New Integrations with Snowflake and Databricks Microsoft announced further Fabric updates, including the introduction of OneLake shortcuts, which are in preview, to connect to data sources beyond Azure Data Lake Service Gen2.
“With an on-premises data gateway, you can now create shortcuts to Google Cloud Storage, Amazon S3, and S3-compatible storage buckets, whether on-premises or otherwise network-restricted,” Microsoft said.
The company is also partnering with Snowflake to enable full interoperability between Snowflake and OneLake.
“We are excited to announce future support for Apache Iceberg in Fabric OneLake and bi-directional data access between Snowflake and Fabric,” Microsoft said. This integration will allow users to analyze data within both platforms and access data across applications like Microsoft 365, Power Platform, and Azure AI Studio.
Microsoft also announced that Azure Databricks Unity Catalog tables will soon be accessible directly within Microsoft Fabric.

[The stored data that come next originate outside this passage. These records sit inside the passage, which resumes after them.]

(** * A shallow embedding of the sharded on-disk dataset store and of the
      array transformers (AGCN.utils.datatset.diskdataset and
      AGCN.utils.transformer.transformers).

    Stateful code is written with explicit state passing: a [DiskDataset]
    value carries the contents of the dataset directory together with the
    in-memory copy of the task list and of the metadata table.  Python
    exceptions are outcomes of a small error monad.  Calls to [np.random]
    take the permutation they draw as an argument. *)

From Stdlib Require Import QArith Qabs Reals Lra Lia.
From Stdlib Require Import Ascii.
From stdpp Require Import gmap strings list fin_maps pretty sorting.

Close Scope Q_scope.
Close Scope R_scope.
Local Open Scope string_scope.
Local Open Scope list_scope.
Local Open Scope nat_scope.

(** ** Outcomes of a call: a value, a raised exception, or a loop that never
       ends. *)

Inductive exn : Set :=
| IOError | ValueError | IndexError | AttributeError | TypeError
| AssertionError | ZeroDivisionError | NameError | NotImplementedError.

Inductive outcome (A : Type) : Type :=
| Ok (a : A)
| Raise (e : exn)
| Diverge.
Arguments Ok {A} a.
Arguments Raise {A} e.
Arguments Diverge {A}.

Global Instance outcome_ret : MRet outcome := @Ok.
Global Instance outcome_bind : MBind outcome := λ A B f c,
  match c with
  | Ok a => f a
  | Raise e => Raise e
  | Diverge => Diverge
  end.

Global Instance outcome_fmap : FMap outcome := λ A B f c,
  match c with
  | Ok a => Ok (f a)
  | Raise e => Raise e
  | Diverge => Diverge
  end.

Definition of_option {A} (e : exn) (o : option A) : outcome A :=
  match o with Some a => Ok a | None => Raise e end.

(** ** Arrays

    An array is the list of its entries along the first axis.  An entry is a
    number (an entry of a one-dimensional numeric array), an object (an entry
    of a one-dimensional object array such as the ids), a row of numbers
    (an entry of a two-dimensional float array such as X, y and w) or a row
    of objects (an entry of a two-dimensional object array, which is what
    [np.vstack] makes of None).  The element type of an array is not kept. *)

(** A Python object held by an object array. *)
Inductive object : Type :=
| PyNone
| PyNum (q : Q)
| PyStr (s : string).

Inductive cell : Type :=
| Num (q : Q)
| Obj (s : string)
| Row (cs : list Q)
| Objs (os : list object).

Abbreviation ndarray := (list cell).

(** [np.ones(a.shape)] *)
Definition ones_cell (c : cell) : cell :=
  match c with
  | Row cs => Row ((λ _, 1%Q) <$> cs)
  | Objs os => Row ((λ _, 1%Q) <$> os)
  | _ => Num 1%Q
  end.
Definition ones_like (a : ndarray) : ndarray := ones_cell <$> a.

(** [a[indices]] for a list of indices: out of range raises IndexError *)
Definition fancy_index {A} (a : list A) (indices : list nat) : outcome (list A) :=
  mapM (λ i, of_option IndexError (a !! i)) indices.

“From the Fabric portal, users can create and configure a new Azure Databricks Unity Catalog item in Fabric with just a few clicks, adding a full catalog, schema, or even individual tables,” Microsoft said.
When data is modified or when tables are added, removed, or renamed in Azure Databricks, the changes will automatically sync with Fabric, according to the company.
Furthermore, enterprise users will soon be able to access Fabric data items, such as lakehouses, as a catalog in Azure Databricks.
“While the data remains in OneLake, you can access and view data lineage and other metadata in Azure Databricks and leverage the full power of Unity Catalog,” Ulagaratchagan said. This feature will also extend Unity Catalog’s unified governance over data and AI into Azure Databricks Mosaic AI.